现在执行:Strong Baseline Adapter Completion Gate。
 
Do not:
- change CU-GR v2 method;
- change evaluator definitions;
- tune Amazon Video Games on test;
- fabricate SASRec / LightGCN results;
- copy RecBole metrics as final paper numbers;
- commit large external reference files;
- silently mark unavailable baselines as passed.
 
# Goal
 
Install/enable optional RecBole baseline environment, run SASRec and LightGCN through the existing external baseline adapter, import predictions into TRUCE schema, and compute final metrics with TRUCE evaluator.
 
The final paper baseline numbers must come from TRUCE evaluator, not RecBole's own metric output.
 
# Baseline targets
 
Run at minimum on:
 
1. MovieLens 1M
2. Amazon Beauty
 
Optional after those pass:
 
3. Amazon Video Games
 
Baselines:
 
- SASRec via RecBole
- LightGCN via RecBole
 
Existing lightweight baselines remain:
 
- popularity
- BM25/fallback
- MF
- sequential_markov
 
# Environment plan
 
First inspect Python / torch / RecBole availability:
 
py -3 -c "import sys; print(sys.version)"
py -3 -c "import torch; print(torch.__version__)"
py -3 -c "import recbole; print(recbole.__version__)"
 
If RecBole is missing, install it as an optional baseline dependency in the active environment:
 
py -3 -m pip install recbole==1.2.1
 
If torch is missing or incompatible, report the exact issue and propose one command, but do not guess silently.
 
Do not add RecBole as a mandatory dependency.

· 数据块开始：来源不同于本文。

(* ===== verification/DispatcherEdits.v ===== *)
(** What the requests that change tasks come to: submission, edit, enabling and
    disabling, cancellation and deletion, with the writes they make and the
    answer their caller gets ([rpc/rpc_dispatcher.cpp]). *)
From S2P Require Import Prelude Datetime Text Protocol TaskTable TaskProtocol RpcClientPool Metrics CronParser Effects HandlerRegistry Scheduler Dispatcher DispatcherSafety DispatcherOutcome.

Open Scope prog_scope.

Section Edits.
Context (codec : Codec) (d : RpcDispatcher).
Context (utc_to_local local_to_utc : Z -> option Z) (cron_next : string -> Z -> option Z).

Abbreviation wpC := (wp (collector run_effect)).
Abbreviation next_run := (next_ms utc_to_local local_to_utc cron_next).
Abbreviation date := (date_of_ms utc_to_local).
Abbreviation reply := (unit_reply codec).

(** A request that was let in and changes nothing: an error, or its own
    response with a reason. *)
Definition declined (serial_id : Z) (m : bool -> string -> Message) (r : RpcResponse) : Prop :=
  rsp_serial_id r = kRpcErrorSerialId \/ exists error, error <> EmptyString /\ r = reply serial_id m false error.

(** The task and the time it looks up, if it gets that far. *)
Definition looked_up (task_id : string) (l : list (Event DispE)) : Prop :=
  l = [] \/ exists x, l = [Called (DbGetTask task_id) x] \/
    exists now, l = [Called (DbGetTask task_id) x; Called DSystemNow now].

Inductive cancellation (task_id : string) : list (Event DispE) -> RpcResponse -> Prop :=
| not_cancelled r : declined kCancelTaskResponseSerialId MCancelTask r -> cancellation task_id [] r
| cancelled x : cancellation task_id [Called (DbWrite (OpCancel task_id)) true; Called (CancelRegistered task_id) x]
    (reply kCancelTaskResponseSerialId MCancelTask true EmptyString)
| cancel_refused r : declined kCancelTaskResponseSerialId MCancelTask r ->
    cancellation task_id [Called (DbWrite (OpCancel task_id)) false] r.

Inductive deletion (task_id : string) : list (Event DispE) -> RpcResponse -> Prop :=
| not_deleted l r : looked_up task_id l -> declined kDeleteTaskResponseSerialId MDeleteTask r -> deletion task_id l r
| deleted task : TaskMeta.status task <> TASK_RUNNING ->
    deletion task_id [Called (DbGetTask task_id) (Some task); Called (DbWrite (OpDelete task_id)) true]
      (reply kDeleteTaskResponseSerialId MDeleteTask true EmptyString)
| delete_refused task r : declined kDeleteTaskResponseSerialId MDeleteTask r ->
    deletion task_id [Called (DbGetTask task_id) (Some task); Called (DbWrite (OpDelete task_id)) false] r.

(** Disabling is a cancellation; enabling sets the next run of the stored
    expression and keeps the rest. *)
Inductive enabling (task_id : string) (enabled : bool) : list (Event DispE) -> RpcResponse -> Prop :=
| not_switched l r : looked_up task_id l -> declined kEnableTaskResponseSerialId MEnableTask r -> enabling task_id enabled l r
| disabled task x : enabled = false ->
    enabling task_id enabled
      [Called (DbGetTask task_id) (Some task); Called (DbWrite (OpCancel task_id)) true; Called (CancelRegistered task_id) x]
      (reply kEnableTaskResponseSerialId MEnableTask true EmptyString)
| disable_refused task r : enabled = false -> declined kEnableTaskResponseSerialId MEnableTask r ->
    enabling task_id enabled [Called (DbGetTask task_id) (Some task); Called (DbWrite (OpCancel task_id)) false] r
| already_running task : enabled = true -> TaskMeta.status task = TASK_RUNNING ->
    enabling task_id enabled [Called (DbGetTask task_id) (Some task)] (reply kEnableTaskResponseSerialId MEnableTask true EmptyString)
| switched task now ok r (next := next_run (TaskMeta.cron_expr task) (to_ms now)) : enabled = true ->
    TaskMeta.status task <> TASK_RUNNING -> next <> 0 ->
    (if (ok : bool) then r = reply kEnableTaskResponseSerialId MEnableTask true EmptyString
     else declined kEnableTaskResponseSerialId MEnableTask r) ->
    enabling task_id enabled
      [Called (DbGetTask task_id) (Some task); Called DSystemNow now;
       Called (DbWrite (OpUpdateRuntime (TaskMeta.id task) TASK_SCHEDULED (date next) (TaskMeta.last_run_at task) (TaskMeta.retry_count task))) ok] r.

(** An edit keeps the last run and the retries; a scheduled task gets the next
    run of its new expression, a disabled one keeps the old. *)
Inductive edited_run (existing : TaskMeta.t) : Z -> string -> list (Event DispE) -> string -> Prop :=
| edited_disabled cron_expr : edited_run existing TASK_DISABLED cron_expr [] (TaskMeta.next_run_at existing)
| edited_scheduled cron_expr now : next_run cron_expr (to_ms now) <> 0 ->
    edited_run existing TASK_SCHEDULED cron_expr [Called DSystemNow now] (date (next_run cron_expr (to_ms now))).

Inductive edit (new : TaskMeta.t) : list (Event DispE) -> RpcResponse -> Prop :=
| not_edited l r : looked_up (TaskMeta.id new) l -> declined kUpdateTaskResponseSerialId MUpdateTask r -> edit new l r
| edited existing clock ok r (next : string) :
    TaskMeta.status existing <> TASK_RUNNING -> TaskMeta.cron_expr new <> EmptyString -> TaskMeta.handler new <> EmptyString ->
    edited_run existing (TaskMeta.status new) (TaskMeta.cron_expr new) clock next ->
    (if (ok : bool) then r = reply kUpdateTaskResponseSerialId MUpdateTask true EmptyString
     else declined kUpdateTaskResponseSerialId MUpdateTask r) ->
    edit new (Called (DbGetTask (TaskMeta.id new)) (Some existing) :: clock ++
              [Called (DbWrite (OpUpdateDefinition (updated_task new existing next))) ok]) r.

Ltac collect_do _ :=
  let x := fresh "x" in apply wp_do; intros x; eexists; split;
  [unfold collector; cbn [run_effect]; reflexivity|].
Ltac collect_call := prog_step collect_do.

(** An answer that changes nothing. *)
Ltac decline := first [by left | by right; eexists; split; [|reflexivity]].
Ltac let_in := right; eexists; split; [done|].

Lemma cancel_wp payload :
  wpC (handleCancelTask codec d payload) []
    (fun r l => (l = [] /\ rsp_serial_id r = kRpcErrorSerialId) \/
                exists req, parse_cancel codec payload = Some req /\ cancellation (ti_task_id req) l r).
Proof.
  unfold handleCancelTask, admit_request, with_task_id, bad_request, no_database.
  repeat collect_call; try by left.
  all: let_in; constructor; decline.
Qed.

(** Only the look-up was made. *)
Ltac only_looked :=
  first [by left | right; eexists; first [left; reflexivity | right; eexists; reflexivity]].

Lemma delete_wp payload :
  wpC (handleDeleteTask codec d payload) []
    (fun r l => (l = [] /\ rsp_serial_id r = kRpcErrorSerialId) \/
                exists req, parse_delete codec payload = Some req /\ deletion (ti_task_id req) l r).
Proof.
  unfold handleDeleteTask, admit_request, with_task, with_task_id, bad_request, no_database.
  repeat collect_call; try by left.
  all: let_in; try (apply not_deleted; [only_looked|decline]).
  destruct x0; [apply deleted; by apply Z.eqb_neq|apply delete_refused; decline].
Qed.

Lemma enable_wp payload :
  wpC (handleEnableTask codec d utc_to_local local_to_utc cron_next payload) []
    (fun r l => (l = [] /\ rsp_serial_id r = kRpcErrorSerialId) \/
                exists req, parse_enable codec payload = Some req /\ enabling (en_task_id req) (en_enabled req) l r).
Proof.
  unfold handleEnableTask, admit_request, with_task, with_task_id, bad_request, no_database.
  repeat collect_call; try by left.
  all: let_in; try (apply not_switched; [only_looked|decline]); cbn [app].
  all: match type of Heqb2 with negb _ = true => apply negb_true_iff in Heqb2 | _ => apply negb_false_iff in Heqb2 end.
  - by apply disabled.
  - apply disable_refused; [done|decline].
  - apply already_running; [done|by apply Z.eqb_eq].
  - apply switched; [done|by apply Z.eqb_neq|by apply Z.eqb_neq|]. destruct x1; [done|decline].
Qed.

Lemma update_wp payload :
  wpC (handleUpdateTask codec d utc_to_local local_to_utc cron_next payload) []
    (fun r l => (l = [] /\ rsp_serial_id r = kRpcErrorSerialId) \/
                exists req new, parse_update codec payload = Some req /\ ut_task req = Some new /\ edit new l r).
Proof.
  unfold handleUpdateTask, admit_request, with_task_id, bad_request, no_database, handler_not_found, save_definition.
  repeat (lazymatch goal with |- wp _ (bindP (handlerAvailable _ _) _) _ _ => fail | _ => collect_call end); try by left.
  all: try (right; eexists _, _; split_and!; [done|done|apply not_edited; [only_looked|decline]]).
  apply wp_bind; eapply wp_mono; [apply collect_silent, available_silent|]; cbv beta; intros b l' [-> _].
  repeat collect_call.
  all: right; eexists _, _; split_and!; [done|done|]; try (apply not_edited; [only_looked|decline]); cbn [app].
  all: apply orb_false_iff in Heqb3 as [Hc Hh]; apply str_empty_false in Hc, Hh; apply Z.eqb_neq in Heqb2.
  - apply (edited t t0 [_]); [done..| |destruct x1; [done|decline]].
    apply Z.eqb_eq in Heqb6 as ->. constructor. by apply Z.eqb_neq.
  - apply (edited t t0 []); [done..| |destruct x0; [done|decline]].
    rewrite andb_true_r in Heqb4. apply negb_false_iff, Z.eqb_eq in Heqb4 as ->. constructor.
Qed.

(** C25.  The requests that change tasks, whatever the stores and the registry
    answer.  One that is refused makes no call; one that is let in makes at
    most one write, the one it names on the task it names, after at most one
    look at that task, and answers success exactly when that call of the
    database client answered true, or, without a write, when the task to be
    enabled was read as running.  A task read as running is neither edited nor
    deleted; its execution is cancelled only after the cancelling write answered
    true; a submitted task is written under the id that the 32 digits drawn
    spell; and the run of a task that is submitted, enabled or edited as
    scheduled is the next time of its expression after the time read. *)
Theorem requests_write_what_they_name payload tr r :
  (exec (handleSubmitTask codec d utc_to_local local_to_utc cron_next payload) tr r ->
   (collect run_effect tr = [] /\ rsp_serial_id r = kRpcErrorSerialId) \/
   exists req, parse_submit codec payload = Some req /\
     submission codec utc_to_local local_to_utc cron_next req (collect run_effect tr) r) /\
  (exec (handleUpdateTask codec d utc_to_local local_to_utc cron_next payload) tr r ->
   (collect run_effect tr = [] /\ rsp_serial_id r = kRpcErrorSerialId) \/
   exists req new, parse_update codec payload = Some req /\ ut_task req = Some new /\ edit new (collect run_effect tr) r) /\
  (exec (handleEnableTask codec d utc_to_local local_to_utc cron_next payload) tr r ->
   (collect run_effect tr = [] /\ rsp_serial_id r = kRpcErrorSerialId) \/
   exists req, parse_enable codec payload = Some req /\ enabling (en_task_id req) (en_enabled req) (collect run_effect tr) r) /\
  (exec (handleCancelTask codec d payload) tr r ->
   (collect run_effect tr = [] /\ rsp_serial_id r = kRpcErrorSerialId) \/
   exists req, parse_cancel codec payload = Some req /\ cancellation (ti_task_id req) (collect run_effect tr) r) /\
  (exec (handleDeleteTask codec d payload) tr r ->
   (collect run_effect tr = [] /\ rsp_serial_id r = kRpcErrorSerialId) \/
   exists req, parse_delete codec payload = Some req /\ deletion (ti_task_id req) (collect run_effect tr) r).
Proof.
  split_and!; intros He.
  - exact (wp_collect _ _ _ _ _ (submit_wp codec d utc_to_local local_to_utc cron_next payload) He).
  - exact (wp_collect _ _ _ _ _ (update_wp payload) He).
  - exact (wp_collect _ _ _ _ _ (enable_wp payload) He).
  - exact (wp_collect _ _ _ _ _ (cancel_wp payload) He).
  - exact (wp_collect _ _ _ _ _ (delete_wp payload) He).
Qed.

End Edits.

(** A stored task is deleted. *)
Module EditsExample.
Import DispatcherExample.

Lemma requests_write_what_they_name_witness :
  (collect run_effect (trace Combined kDeleteTaskRequestSerialId "t1") = [] /\
   rsp_serial_id (response Combined kDeleteTaskRequestSerialId "t1") = kRpcErrorSerialId) \/
  exists req, parse_delete codec "t1" = Some req /\
    deletion codec (ti_task_id req) (collect run_effect (trace Combined kDeleteTaskRequestSerialId "t1"))
      (response Combined kDeleteTaskRequestSerialId "t1").
Proof.
  apply (requests_write_what_they_name codec (node Combined) Some Some next_day "t1").
  apply (trace_exec Combined kDeleteTaskRequestSerialId "t1").
Defined.

Example task_deleted :
  map (fun ev => match ev with Called (DbWrite (OpDelete id)) _ => id | _ => EmptyString end)
    (collect run_effect (trace Combined kDeleteTaskRequestSerialId "t1")) = [EmptyString; "t1"%string].
Proof. by vm_compute. Qed.

End EditsExample.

Keep it optional under baseline extra / docs.
 
Update docs if needed:
 
docs/baselines.md
docs/reference_baseline_audit.md
docs/reproduction.md
 
Document:
 
- RecBole optional dependency;
- tested RecBole version;
- torch version;
- command used;
- whether CPU or GPU;
- expected runtime.
 
# Adapter validation
 
Before training, run adapter unit checks:
 
py -3 scripts/export_recbole_data.py --config configs/experiments/baseline_sasrec_movielens.yaml
py -3 scripts/export_recbole_data.py --config configs/experiments/baseline_lightgcn_movielens.yaml
 
Check exported files:
 
- user/item mappings exist;
- interactions exist;
- train/valid/test split preserved;
- candidate sets preserved or export points to candidate set;
- no target leakage;
- timestamps preserved for SASRec.
 
Run:
 
py -3 -m pytest tests/unit/test_external_baseline_data_export.py
py -3 -m pytest tests/unit/test_external_prediction_import.py
py -3 -m pytest tests/unit/test_recbole_adapter_config.py
 
# Run SASRec / LightGCN
 
Run MovieLens first.
 
Commands:
 
py -3 scripts/run_external_baseline.py --config configs/experiments/baseline_sasrec_movielens.yaml
py -3 scripts/import_external_predictions.py --config configs/experiments/baseline_sasrec_movielens.yaml
 
py -3 scripts/run_external_baseline.py --config configs/experiments/baseline_lightgcn_movielens.yaml
py -3 scripts/import_external_predictions.py --config configs/experiments/baseline_lightgcn_movielens.yaml
 
Then run Amazon Beauty:
 
py -3 scripts/run_external_baseline.py --config configs/experiments/baseline_sasrec_amazon_beauty.yaml
py -3 scripts/import_external_predictions.py --config configs/experiments/baseline_sasrec_amazon_beauty.yaml
 
py -3 scripts/run_external_baseline.py --config configs/experiments/baseline_lightgcn_amazon_beauty.yaml
py -3 scripts/import_external_predictions.py --config configs/experiments/baseline_lightgcn_amazon_beauty.yaml
 
If Amazon Video Games configs already exist and MovieLens/Beauty pass, run:
 
py -3 scripts/run_external_baseline.py --config configs/experiments/baseline_sasrec_amazon_videogames.yaml
py -3 scripts/import_external_predictions.py --config configs/experiments/baseline_sasrec_amazon_videogames.yaml
 
py -3 scripts/run_external_baseline.py --config configs/experiments/baseline_lightgcn_amazon_videogames.yaml
py -3 scripts/import_external_predictions.py --config configs/experiments/baseline_lightgcn_amazon_videogames.yaml
 
# Required behavior
 
For every external baseline:
 
1. Train with fixed seed.
2. Score the exact same candidate sets used by CU-GR v2.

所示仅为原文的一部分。